### ABOUT THIS EXERCISE
For this exercise, please reproduce the records below word for word, from the first line through the line with "intros Hn Hp.".

>>>>>

Lemma register_missing_iff (data : gmap string value) (name phone : string)
    (d : Server.Disk) :
  py_or (dict_get data "name") (VStr "") = VStr name ->
  py_or (dict_get data "phone") (VStr "") = VStr phone ->
  fst (Server.register (Some data) d)
  = Ok (Server.Text "Missing name/phone/password" 400)
  <-> PyStr.strip name = "" \/ PyStr.strip phone = ""
      \/ truthy (dict_get data "password") = false.
Proof.
  intros Hn Hp. rewrite (register_spec data name phone d Hn Hp).
  rewrite <- !falsy_text.
  destruct (truthy (VStr (PyStr.strip name))),
           (truthy (VStr (PyStr.strip phone))),
           (truthy (dict_get data "password")); cbn [negb orb fst];
    try (split; [intros _; auto | reflexivity]).
  split; [|intros [?|[?|?]]; discriminate].
  destruct (bool_decide _); cbn [fst]; discriminate.
Qed.

Lemma login_missing_iff (ldata : gmap string value) (phone : string)
    (d : Server.Disk) :
  py_or (dict_get ldata "phone") (VStr "") = VStr phone ->
  fst (Server.login (Some ldata) d) = Ok (Server.Text "Missing phone or password" 400)
  <-> PyStr.strip phone = "" \/ truthy (dict_get ldata "password") = false.
Proof.
  intros Hp. rewrite (login_spec ldata phone d Hp). cbn [fst].
  rewrite <- falsy_text.
  destruct (truthy (VStr (PyStr.strip phone))),
           (truthy (dict_get ldata "password")); cbn [negb orb]; cbv zeta;
    try (split; [intros _; auto | reflexivity]).
  split; [|intros [?|?]; discriminate].
  destruct (_ || _); discriminate.
Qed.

<<<<<

### REPLY TO THE TASK
Lemma register_missing_iff (data : gmap string value) (name phone : string)
    (d : Server.Disk) :
  py_or (dict_get data "name") (VStr "") = VStr name ->
  py_or (dict_get data "phone") (VStr "") = VStr phone ->
  fst (Server.register (Some data) d)
  = Ok (Server.Text "Missing name/phone/password" 400)
  <-> PyStr.strip name = "" \/ PyStr.strip phone = ""
      \/ truthy (dict_get data "password") = false.
Proof.
  intros Hn Hp. rewrite (register_spec data name phone d Hn Hp).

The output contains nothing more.